Ekonomide ise Trump, vergi indirimleri ve iş yaratma vaadiyle dikkat çekti. Birçok işvereni, vergi kesintileri ile teşvik etmeye yönelik politikalarını hayata geçirdi. Sanayi üretimini artırmayı hedefleyen bu yaklaşımları, Amerika'nın ekonomisinde ciddi canlanmalara yol açması ile sonuçlandı. Ayrıca, Tarife politikaları aracılığıyla dış ticaret dengesi üzerinde de etkili olan kararlar aldı. Bu kararlar, özellikle imalat sektöründe büyümeyi tetikledi; ancak aynı zamanda ticaret partnerleriyle gerginliklere de neden oldu.
Trump’ın dış politika alanındaki yaklaşımı da son derece sert ve iddialıydı. İlk 100 günde, NATO ve G7 zirvelerindeki performansı, uluslararası düzeyde ikili ilişkileri zorladığı gibi, esasen Amerika'nın müttefiklerine yönelik daha sert bir tutum sergilemesine neden oldu.
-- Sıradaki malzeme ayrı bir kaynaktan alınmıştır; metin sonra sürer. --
(** A completion with two choices that differ. *)
Definition two_choices_body : JSON :=
  JDict [ (u8 "id", JStr (u8 "chatcmpl-1"));
          (u8 "choices",
           JList [ JDict [ (u8 "index", JInt 0);
                           (u8 "message",
                            JDict [ (u8 "role", JStr (u8 "assistant"));
                                    (u8 "content", JStr answer_text) ]) ];
                   JDict [ (u8 "index", JInt 1);
                           (u8 "message",
                            JDict [ (u8 "role", JStr (u8 "assistant"));
                                    (u8 "content",
                                     JStr (u8 " Другой ответ. ")) ]) ] ]) ].

Definition two_choices : Response :=
  {| status_code := 200; text := u8 "{...}"; json := inr two_choices_body |}.

Definition timeout_then_two_choices (n : nat) : Exn + Response :=
  match n with
  | 0%nat => inl (TimeoutException (u8 "timed out"))
  | _ => inr two_choices
  end.

Definition kb_stats : JSON :=
  JDict [ (u8 "total_documents", JInt 42);
          (u8 "embedding_dimension", JInt 384) ].

(** A world whose retrieval raises. *)
Definition broken_retrieval (answers : nat -> Exn + Response) : Env Z :=
  {| kb_search := fun _ _ => inl (OtherException (u8 "index not loaded"));
     http_post := answers;
     clock := fun n => Z.of_nat n |}.

End MoreScenarios.

(* ------------------------------------------------------------------ *)
(** ** Substrings *)
(* ------------------------------------------------------------------ *)

Lemma contains_middle (pre c post : pystr) : contains c (pre ++ c ++ post).
Proof. exists pre, post. reflexivity. Qed.

Lemma contains_suffix (pre c : pystr) : contains c (pre ++ c).
Proof. exists pre, []. rewrite app_nil_r. reflexivity. Qed.

Lemma contains_later (pre c hay : pystr) :
  contains c hay -> contains c (pre ++ hay).
Proof.
  intros (a & b & ->). exists (pre ++ a), b.
  rewrite <- app_assoc. reflexivity.
Qed.

(** The test decides the proposition, in the direction used below. *)
Lemma starts_with_prefix (p s : pystr) :
  starts_with p s = true -> exists rest, s = p ++ rest.
Proof.
  revert s. induction p as [|x p IH]; intros s H.
  - exists s. reflexivity.
  - destruct s as [|y s]; [discriminate|].
    cbn in H. apply andb_prop in H. destruct H as [Hxy Hps].
    apply N.eqb_eq in Hxy. subst y.
    destruct (IH _ Hps) as [rest ->]. exists rest. reflexivity.
Qed.

Lemma containsb_contains (needle hay : pystr) :
  containsb needle hay = true -> contains needle hay.
Proof.
  induction hay as [|y hay IH]; intros H.
  - cbn in H. rewrite orb_false_r in H.
    destruct (starts_with_prefix _ _ H) as [rest E].
    exists [], rest. exact E.
  - cbn [containsb] in H. apply orb_prop in H. destruct H as [H | H].
    + destruct (starts_with_prefix _ _ H) as [rest E].
      exists [], rest. exact E.
    + destruct (IH H) as (a & b & ->). exists (y :: a), b. reflexivity.
Qed.

(* ------------------------------------------------------------------ *)
(** ** Properties of the generation client *)
(* ------------------------------------------------------------------ *)

Section ClientProperties.

Variable Time : Type.
Variable str_exc : Exn -> pystr.
Variable env : Env Time.
Variable self : InvestmentLLMClient.

Local Abbreviation generate := (generate_response str_exc env self).
Local Abbreviation attempt := (attempt_body str_exc env self).

Lemma strip_nonempty (q : pystr) : truthy (strip q) = true -> truthy q = true.
Proof.
  destruct q as [|c q]; [ cbn; discriminate | reflexivity ].
Qed.

(** A 429 answer: one post, a sleep of [2 ^ attempt], next iteration. *)
Lemma attempt_rate_limited h p a s r :
  http_post env (posts s) = inr r ->
  status_code r = 429 ->
  attempt h p a s =
    (Return NextIteration,
     log_event (EvSleep (2 ^ a))
       (count_post (log_event (EvPost (completions_url self) h p) s))).
Proof.
  intros Hpost Hst.
  unfold attempt_body, attempt_try, attempt_except, try_except, bind, post.
  rewrite Hpost, Hst. reflexivity.
Qed.

(** A 200 answer whose first choice holds a string: one post, then
    [return] of the stripped string. *)
Lemma attempt_success h p a s r body c :
  http_post env (posts s) = inr r ->
  status_code r = 200 ->
  json r = inr body ->
  first_choice_content body = inr (JStr c) ->
  attempt h p a s =
    (Return (Returned (strip c)),
     count_post (log_event (EvPost (completions_url self) h p) s)).
Proof.
  intros Hpost Hst Hjson Hc.
  unfold attempt_body, attempt_try, attempt_except, try_except, bind, post.
  rewrite Hpost, Hst. cbn. rewrite Hjson. cbn. rewrite Hc. reflexivity.
Qed.

(** Any other status: one post, then [LLMAPIError] with the status and
    the first 200 characters of the body. *)
Lemma attempt_api_error h p a s r :
  http_post env (posts s) = inr r ->
  status_code r <> 200 ->
  status_code r <> 429 ->
  attempt h p a s =
    (Raise (LLMAPIError
              (msg_api_error (status_code r) (slice_to 200 (text r)))),
     count_post (log_event (EvPost (completions_url self) h p) s)).
Proof.
  intros Hpost H200 H429.
  unfold attempt_body, attempt_try, attempt_except, try_except, bind, post.
  rewrite Hpost.
  apply Z.eqb_neq in H200. apply Z.eqb_neq in H429.
  rewrite H200, H429. reflexivity.
Qed.

(** A timeout or transport error before the last attempt: one post, a
    sleep of one second, next iteration. *)
Lemma attempt_transient h p a s e :
  http_post env (posts s) = inl e ->
  (exists d, e = TimeoutException d) \/ (exists d, e = RequestError d) ->
  a <> 2 ->
  attempt h p a s =
    (Return NextIteration,
     log_event (EvSleep 1)
       (count_post (log_event (EvPost (completions_url self) h p) s))).
Proof.
  intros Hpost He Ha.
  unfold attempt_body, attempt_try, attempt_except, try_except, bind, post.
  rewrite Hpost. apply Z.eqb_neq in Ha.
  destruct He as [[d ->] | [d ->]]; rewrite Ha; reflexivity.
Qed.

(** With a question and a token, [generate_response] is its retry loop
    under the outer [try]. *)
Lemma generate_response_active q ctx :
  truthy (strip q) = true ->
  truthy (api_token self) = true ->
  generate q ctx =
    try_except
      (for_each
         (attempt (make_headers self)
            (make_payload self (_build_messages q ctx)))
         (py_range 3) (raise (LLMAPIError msg_exhausted)))
      (fun e =>
         match e with
         | LLMAPIError _ => None
         | _ => Some (raise (LLMAPIError (msg_internal (str_exc e))))
         end).
Proof.
  intros Hq Htok. unfold generate_response.
  rewrite (strip_nonempty _ Hq), Hq, Htok. reflexivity.
Qed.

(** Other outcome kept by the loop before its last attempt. *)
Lemma attempt_retried h p a s :
  retried (http_post env (posts s)) ->
  a <> 2 ->
  exists n,
    attempt h p a s =
      (Return NextIteration,
       log_event (EvSleep n)
         (count_post (log_event (EvPost (completions_url self) h p) s))).
Proof.
  intros Hr Ha.
  destruct (http_post env (posts s)) as [e | r] eqn:Hpost.
  - exists 1. apply attempt_transient with (e := e); auto.
    destruct e; cbn in Hr; try contradiction; eauto.
  - exists (2 ^ a). apply attempt_rate_limited with (r := r); auto.
Qed.

(** One step of a [for] loop, by the way its body ends. *)
Lemma for_each_next A (body : Z -> M (LoopStep A)) i rest after s s1 :
  body i s = (Return NextIteration, s1) ->
  for_each body (i :: rest) after s = for_each body rest after s1.
Proof. intros H. cbn. unfold bind. rewrite H. reflexivity. Qed.

Lemma for_each_returned A (body : Z -> M (LoopStep A)) i rest after s s1 a :
  body i s = (Return (Returned a), s1) ->
  for_each body (i :: rest) after s = (Return a, s1).
Proof. intros H. cbn. unfold bind. rewrite H. reflexivity. Qed.

Lemma for_each_raised A (body : Z -> M (LoopStep A)) i rest after s s1 e :
  body i s = (Raise e, s1) ->
  for_each body (i :: rest) after s = (Raise e, s1).
Proof. intros H. cbn. unfold bind. rewrite H. reflexivity. Qed.

(** A 200 answer at attempt [k], all earlier attempts having been
    retried: the stripped content of the first choice is returned. *)
Lemma generate_success_at_attempt q ctx s k r body c :
  truthy (strip q) = true ->
  truthy (api_token self) = true ->
  (k < 3)%nat ->
  (forall j, (j < k)%nat -> retried (http_post env (posts s + j))) ->
  http_post env (posts s + k) = inr r ->
  status_code r = 200 ->
  json r = inr body ->
  first_choice_content body = inr (JStr c) ->
  exists s', generate q ctx s = (Return (strip c), s')
             /\ posts s' = (posts s + k + 1)%nat
             /\ clock_reads s' = clock_reads s.
Proof.
  intros Hq Htok Hk Hprev Hpost Hst Hjson Hc.
  rewrite generate_response_active by assumption.
  unfold try_except. change (py_range 3) with [0; 1; 2].
  set (h := make_headers self).
  set (p := make_payload self (_build_messages q ctx)).
  destruct k as [|[|[|k]]]; try lia.
  - rewrite Nat.add_0_r in Hpost.
    erewrite for_each_returned
      by (eapply attempt_success; eassumption).
    eexists; split; [reflexivity|]. cbn. split; lia.
  - destruct (@attempt_retried h p 0 s) as [n0 E0].
    { specialize (Hprev 0%nat). rewrite Nat.add_0_r in Hprev.
      apply Hprev. lia. }
    { lia. }
    erewrite for_each_next by exact E0.
    replace (posts s + 1)%nat with (S (posts s)) in Hpost by lia.
    erewrite for_each_returned
      by (eapply attempt_success; [exact Hpost | eassumption ..]).
    eexists; split; [reflexivity|]. cbn. split; lia.
  - destruct (@attempt_retried h p 0 s) as [n0 E0].
    { specialize (Hprev 0%nat). rewrite Nat.add_0_r in Hprev.
      apply Hprev. lia. }
    { lia. }
    erewrite for_each_next by exact E0.
    match goal with
    | |- context [for_each _ _ _ ?s1] =>
        destruct (@attempt_retried h p 1 s1) as [n1 E1]
    end.
    { specialize (Hprev 1%nat).
      replace (posts s + 1)%nat with (S (posts s)) in Hprev by lia.
      apply Hprev. lia. }
    { lia. }
    erewrite for_each_next by exact E1.
    replace (posts s + 2)%nat with (S (S (posts s))) in Hpost by lia.
    erewrite for_each_returned
      by (eapply attempt_success; [exact Hpost | eassumption ..]).
    eexists; split; [reflexivity|]. cbn. split; lia.
Qed.

(** C2 (as amended). Without a token [generate_response] returns at once:
    no post, no sleep, the state is untouched. What it returns is an
    ordinary text, not an exception: the fixed "service unavailable,
    contact the specialists by phone" reply (or, for a blank question, the
    request to ask one). *)
Theorem generate_without_token_returns_text q ctx s :
  truthy (api_token self) = false ->
  generate q ctx s =
    (Return (if negb (truthy q) || negb (truthy (strip q))
             then msg_ask_question else msg_token_missing), s).
Proof.
  intros Htok. unfold generate_response. rewrite Htok.
  destruct (negb (truthy q) || negb (truthy (strip q))); reflexivity.
Qed.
Amerika’nın Orta Doğu ve Asya-Pasifik politikalarında yaptığı değişiklikler, bazı ülkelerle olan ilişkileri tehlikeye atarken, özellikle Çin ile ticari savaşlar başlamasına neden oldu. Bu gelişmelere yönelik tepkiler, sadece ekonomik dengeleri etkilemekle kalmadı, aynı zamanda Trump yönetiminin uluslararası diplomasi üzerindeki etkilerini de sorgulatmaya başladı.
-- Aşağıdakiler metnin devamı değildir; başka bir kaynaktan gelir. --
(** [sum_where] only depends on what the map reads under [P]. *)
Lemma sum_where_ext P m1 m2 :
  (forall k, P k = true -> m1 @@ k = m2 @@ k) ->
  sum_where P m1 = sum_where P m2.
Proof.
  revert m2. induction m1 as [|i x m Hi IH] using map_ind; intros m2 Hext.
  - induction m2 as [|j y m2 Hj IH2] using map_ind; [done|].
    assert (Hy : P j = true -> y = 0).
    { intros Hp. specialize (Hext j Hp). by rewrite zget_empty, zget_insert_eq in Hext. }
    rewrite sum_where_insert_fresh by done. rewrite <- IH2.
    + destruct (P j); [rewrite Hy by done|]; done.
    + intros k Hk. rewrite (Hext k Hk), zget_insert.
      case_decide; subst; [rewrite (zget_None _ _ Hj); by apply Hy | done].
  - assert (Hx : P i = true -> x = m2 @@ i).
    { intros Hp. rewrite <- (Hext i Hp). by rewrite zget_insert_eq. }
    rewrite sum_where_insert_fresh by done.
    rewrite (IH (delete i m2)), sum_where_delete.
    + destruct (P i); [rewrite <- Hx by done|]; lia.
    + intros k Hk. rewrite zget_delete.
      case_decide; subst; [by rewrite zget_None|].
      rewrite <- Hext by done. by rewrite zget_insert_ne.
Qed.

Lemma sum_where_zero P m :
  (forall k, P k = true -> m @@ k = 0) -> sum_where P m = 0.
Proof. intros Hz. rewrite (sum_where_ext P m ∅); [done|]. intros. by rewrite Hz. Qed.

(** A single nonnegative entry is bounded by the sum. *)
Lemma sum_where_ge_entry P m k :
  map_Forall (fun _ v => 0 <= v) m -> P k = true -> m @@ k <= sum_where P m.
Proof.
  intros Hpos Hk.
  enough (Hge : 0 <= sum_where P (delete k m))
    by (rewrite sum_where_delete, Hk in Hge; lia).
  assert (Hd : map_Forall (fun _ v => 0 <= v) (delete k m))
    by (apply map_Forall_delete, Hpos).
  clear Hk Hpos. induction (delete k m) as [|i x m' Hi IH] using map_ind; [done|].
  apply map_Forall_insert in Hd as [Hx Hd]; [|done].
  rewrite sum_where_insert_fresh by done. destruct (P i); specialize (IH Hd); lia.
Qed.

Lemma map_in_range_insert w m k v :
  map_in_range w m -> 0 <= v < 2 ^ w -> map_in_range w (<[k:=v]> m).
Proof. intros. by apply map_Forall_insert_2. Qed.

Lemma map_in_range_delete w m k :
  map_in_range w m -> map_in_range w (delete k m).
Proof. apply map_Forall_delete. Qed.

Lemma map_in_range_zget w m k :
  map_in_range w m -> 0 <= w -> 0 <= m @@ k < 2 ^ w.
Proof.
  intros Hm Hw. unfold zget. destruct (m !! k) eqn:E; simpl.
  - exact (Hm k z E).
  - pose proof (Z.pow_pos_nonneg 2 w ltac:(lia) Hw). lia.
Qed.

Lemma map_in_range_nonneg w m :
  map_in_range w m -> map_Forall (fun _ v => 0 <= v) m.
Proof. intros Hm k v Hk. specialize (Hm k v Hk). simpl in Hm. lia. Qed.

(** Two distinct nonnegative entries are bounded by the sum. *)
Lemma sum_where_ge_two P m k1 k2 :
  map_Forall (fun _ v => 0 <= v) m -> P k1 = true -> P k2 = true -> k1 <> k2 ->
  m @@ k1 + m @@ k2 <= sum_where P m.
Proof.
  intros Hpos H1 H2 Hne.
  pose proof (sum_where_ge_entry P (delete k1 m) k2 (map_Forall_delete _ _ _ Hpos) H2) as Hle.
  rewrite zget_delete_ne, sum_where_delete, H1 in Hle by done. lia.
Qed.
End ZMapLemmas.

(** ** Sequences of transitions *)

Section Star.
Context {A : Type} (R : A -> A -> Prop).

Inductive star : A -> A -> Prop :=
| star_refl a : star a a
| star_step a b c : R a b -> star b c -> star a c.

Lemma star_one a b : R a b -> star a b.
Proof. eauto using star. Qed.

Lemma star_trans a b c : star a b -> star b c -> star a c.
Proof. induction 1; eauto using star. Qed.

(** A property preserved by every step holds along every sequence. *)
Lemma star_invariant (I : A -> Prop) a b :
  (forall x y, I x -> R x y -> I y) -> I a -> star a b -> I b.
Proof. intros Hpres Ha Hs. induction Hs; eauto. Qed.
End Star.

Lemma star_mono {A} (R R' : A -> A -> Prop) a b :
  (forall x y, R x y -> R' x y) -> star R a b -> star R' a b.
Proof. intros HR Hs. induction Hs; eauto using star. Qed.


(** ** Wrap-around *)

Lemma wrap_small w z : 0 <= z < 2 ^ w -> wrap w z = z.
Proof. intros. unfold wrap. by apply Z.mod_small. Qed.

Lemma wrap_range w z : 0 <= w -> 0 <= wrap w z < 2 ^ w.
Proof.
  intros Hw. unfold wrap. apply Z.mod_pos_bound.
  apply Z.pow_pos_nonneg; lia.
Qed.

Lemma in_range_spec w z : in_range w z = true <-> 0 <= z < 2 ^ w.
Proof. unfold in_range. rewrite andb_true_iff, Z.leb_le, Z.ltb_lt. tauto. Qed.

#[export] Hint Rewrite @zget_insert_eq @zget_delete_eq : ledger_rw.
#[export] Hint Rewrite @zget_insert_ne @zget_delete_ne using (congruence || done) : ledger_rw.
#[export] Hint Resolve map_in_range_insert map_in_range_delete wrap_range : ledger.

(** Rewrite every read of an updated map whose keys are decided. *)
Ltac zget_simpl :=
  repeat first
    [ rewrite zget_insert_eq
    | rewrite zget_delete_eq
    | rewrite zget_insert_ne by congruence
    | rewrite zget_delete_ne by congruence ].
Görünüşe göre Trump, her adımı ile kendi görüşleri ve öncelikleri doğrultusunda bir Amerikan dış politikası inşa etmeyi hedefliyordu. Bu bağlamda, Kuzey Kore ile olan diyalogları ve İran ile nükleer anlaşmadan çekilme kararı, tarihsel olarak dikkat çeken değişimler arasında yer aldı. Trump; bu durumu, bir güç gösterisi ve Amerika’nın uluslararası alandaki etkisini artırma çabası olarak değerlendirdi. Ancak bu kararların sonuçları, Amerika’nın diplomatik ilişkilerini ve dünya üzerindeki gücünü sorgulatmaya devam etti.
Sonuç olarak, Donald Trump’ın başkanlık döneminin ilk 100 günü, hem iç hem de dış politikada birçok tartışmaya yol açmış ve büyük değişimlerin yaşanmasına neden olmuştur. Ekonomide atılan adımlar, iş gücü piyasasına etkileri, yurt dışındaki müttefiklerle olan görüşmeler ve uluslararası ticaret politikaları, Trump’ın hedeflerini gerçekleştirmekteki kararlılığını gözler önüne serdi. Ancak bu süreç, beraberinde riskleri ve belirsizlikleri de getirdi. Önümüzdeki süreçte, Donald Trump’ın izlediği bu politikaların Amerika’nın gelecekteki yönelimlerini nasıl etkileyeceği ise merakla beklenmektedir.